Os países da União Europeia confirmaram nesta sexta-feira (9) a aprovação do acordo histórico de livre-comércio com o Mercosul, após uma ampla maioria dos Estados-membros manifestar apoio ao tratado que vinha sendo negociado há mais de 25 anos. A decisão marca um avanço significativo nas relações comerciais entre os dois blocos.
A assinatura formal do acordo está prevista para o dia 17 de janeiro. No entanto, para que o tratado entre em vigor de forma definitiva, o texto ainda precisará ser analisado e aprovado pelo Parlamento Europeu. O acordo prevê a ampliação do comércio, a redução de tarifas e o fortalecimento das relações econômicas entre a União Europeia e os países do Mercosul.

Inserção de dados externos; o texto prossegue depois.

(* ===== verification/ScatterBooks.v ===== *)
(** * The scatter managers keep the books of the decoder memory

    Whatever the scatter managers do, the manager of decoder memory under them
    stays balanced: its counters, its list and the memory it holds agree.  With
    the sweep of the scatter managers and that of the keeper as the clients that
    [CodecMmSpec] only assumed, the books of the whole of the decoder memory are
    balanced in every reachable state. *)

From stdpp Require Import base numbers list option strings gmap relations.
From S2P Require Import Prelude KText CodecMm CodecMmLaws CodecMmSpec Scatter ScatterOps.

(** ** Computations that respect a relation *)

Section Resp.
Context {W : Type}.
Abbreviation St := (Scatter.St (W := W)).
Abbreviation M := (Scatter.M (W := W)).
Variable R : St -> St -> Prop.
Hypothesis R_refl : forall s, R s s.
Hypothesis R_trans : forall s1 s2 s3, R s1 s2 -> R s2 s3 -> R s1 s3.

Definition resp {A} (m : M A) : Prop := forall s a s', m s = Some (a, s') -> R s s'.

Lemma resp_ret {A} (a : A) : resp (mret a).
Proof. intros s b s' [= <- <-]. apply R_refl. Qed.
Lemma resp_bind {A B} (m : M A) (f : A -> M B) : resp m -> (forall a, resp (f a)) -> resp (m ≫= f).
Proof.
  intros Hm Hf s b s' H. unfold mbind, M_bind in H. destruct (m s) as [[a s1]|] eqn:H1; [|done].
  apply (R_trans _ s1); [by eapply Hm|by eapply Hf].
Qed.
Lemma resp_undef {A} : resp (undef : M A).
Proof. by intros s a s'. Qed.
Lemma resp_of_opt {A} (o : option A) : resp (of_opt o).
Proof. intros s a s' H. unfold of_opt in H. destruct o as [x|]; [|done]. injection H as <- <-. apply R_refl. Qed.
Lemma resp_gets {A} (f : St -> A) : resp (gets f).
Proof. intros s a s' [= <- <-]. apply R_refl. Qed.
Lemma resp_if {A} (b : bool) (m n : M A) : resp m -> resp n -> resp (if b then m else n).
Proof. by destruct b. Qed.
Lemma resp_when b (m : M unit) : resp m -> resp (when b m).
Proof. intros Hm. apply resp_if; [done|apply resp_ret]. Qed.
Lemma resp_modify f : (forall s, R s (f s)) -> resp (modify f).
Proof. intros Hf s a s' [= <- <-]. apply Hf. Qed.
End Resp.

Create HintDb resp.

Apesar da celebração por parte dos governos, o anúncio provocou reações imediatas. Agricultores europeus realizaram protestos em diferentes países, alegando preocupação com a concorrência de produtos agropecuários sul-americanos, que poderiam impactar a produção local.
A França, uma das principais opositoras ao acordo, voltou a demonstrar resistência e afirmou que poderá adotar medidas unilaterais caso o setor agropecuário francês seja prejudicado. O posicionamento reforça as tensões internas na União Europeia e indica que o debate sobre os impactos do tratado ainda deve se intensificar nos próximos meses.